If i took a normal panel saw, layed out large rip teeth, then cut it out, i think it could work.

I've ripped with a normal panel saw sharpened for rip down a bunch of logs before, but i'm going to do a longer section.

I'm wondering what other people think about sharpening for cutting on the pull or the push.

Traditional pit saws are thicker and cut on the downstroke.

Many japanese saws are very thin and cut on the pullstroke.

Since the panel saw is thinner, i may go with the up/pull stroke, but i don't know how that will do with me physically. I could probably push with more endurance, but pulling would keep the saw straighter.

I'm thinking my teeth can't be as big as a pitsaw, so the pull could work just fine. 

I've also thought about putting two saws together to make it thicker. 

Perhaps I'll start with a small toothed panel saw until i can get my home-cut saw in the kerf.
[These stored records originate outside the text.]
Lemma ledger_append_only_witness : tbl_blocks ns1.2 `prefix_of` tbl_blocks ns2.2 \/
  exists r st s, handle_sync_response cfg r ns1 = (st, s, proposed.2) /\ ns2 = (st, s).
Proof.
  destruct (ledger_append_only cfg ns1 proposed.2 ns2 step_ns2) as [(r & st & s & _ & H1 & H2)|[H1 _]].
  - right. exists r, st, s. split; [exact H1|exact H2].
  - left. exact H1.
Defined.

Lemma reachable_view_ahead_witness :
  match get_block ns2.2 1 with Some b => cp_epoch b < ps_view ns2.1 | None => False end.
Proof.
  assert (H1 : option_map (fun b => cp_epoch b <? i64_max) (get_block ns2.2 1) = Some true)
    by (vm_compute; reflexivity).
  destruct (get_block ns2.2 1) as [b|] eqn:E1; [|discriminate H1]. cbn in H1. injection H1 as H1.
  apply Z.ltb_lt in H1.
  exact (reachable_view_ahead cfg Demo.node Demo.seed empty_store startable_demo ns2 1 b below_ns2 E1 H1).
Defined.

Lemma commit_needs_quorum_witness :
  exists p st, quorum_size cfg st ns1.2 <=
    Z.of_nat (size (default ∅ (ps_signatures st !! proposal_hash p))) /\
    (maybe_commit cfg p (st, ns1.2)).2 <> ns1.2.
Proof.
  set (p := mkProposal 1 1 (block_hash genesis_checkpoint) Demo.node [Demo.signed "c1" 1] "now").
  set (st := accept_proposal p ns1.1).
  assert (Hc : (maybe_commit cfg p (st, ns1.2)).2 <> ns1.2).
  { intros E%(f_equal height). revert E. vm_compute. discriminate. }
  exists p, st. split; [|exact Hc].
  exact (proj1 (commit_needs_quorum cfg p st ns1.2 Hc)).
Defined.

Lemma quorum_intersection_witness :
  let C : gset string := {["a"; "b"; "c"; "d"]} in
  let A : gset string := {["a"; "b"; "c"]} in
  let B : gset string := {["b"; "c"; "d"]} in
  2 <= Z.of_nat (size (A ∩ B)).
Proof.
  intros C A B.
  refine (proj1 (quorum_intersection true C A B _ _ _ _ _) _); try (vm_compute; reflexivity || discriminate).
  - unfold A, C. set_solver.
  - unfold B, C. set_solver.
Defined.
Thoughts? Doubts? Crazypills?


----------



## firemedic (Dec 26, 2010)

Forget it. And in the future...


----------



## railaw (Nov 15, 2011)

Tangent: In the illustration, after cutting half way down, how would the cut be finished? If it gets flipped around you have to start new on the line and hope it lines up or start in the kerf and saw up the slope instead if down. Which was it, or is there another possibility?


----------



## firemedic (Dec 26, 2010)

Forget it. And in the future...


----------



## timetestedtools (Aug 23, 2012)

> Thoughts? Doubts? Crazypills?


All the time, but somehow I've survived this long. I say go for it.


----------



## johnmark (Jul 21, 2012)

i forgot one of the most integral details.

i'm going to rip a 6' log that used to be 22" in diameter.

i have the log in pieces of about 10"x10", and i'll be cutting 2.5 inch boards.

this thread probably could go in the milling section.

i have a huge slab that's probably...8-10 inches thick and 2 foot wide and 6' long. it's all very green, so i'm thinking about milling it thin to dry and glue it back to make a workbench top.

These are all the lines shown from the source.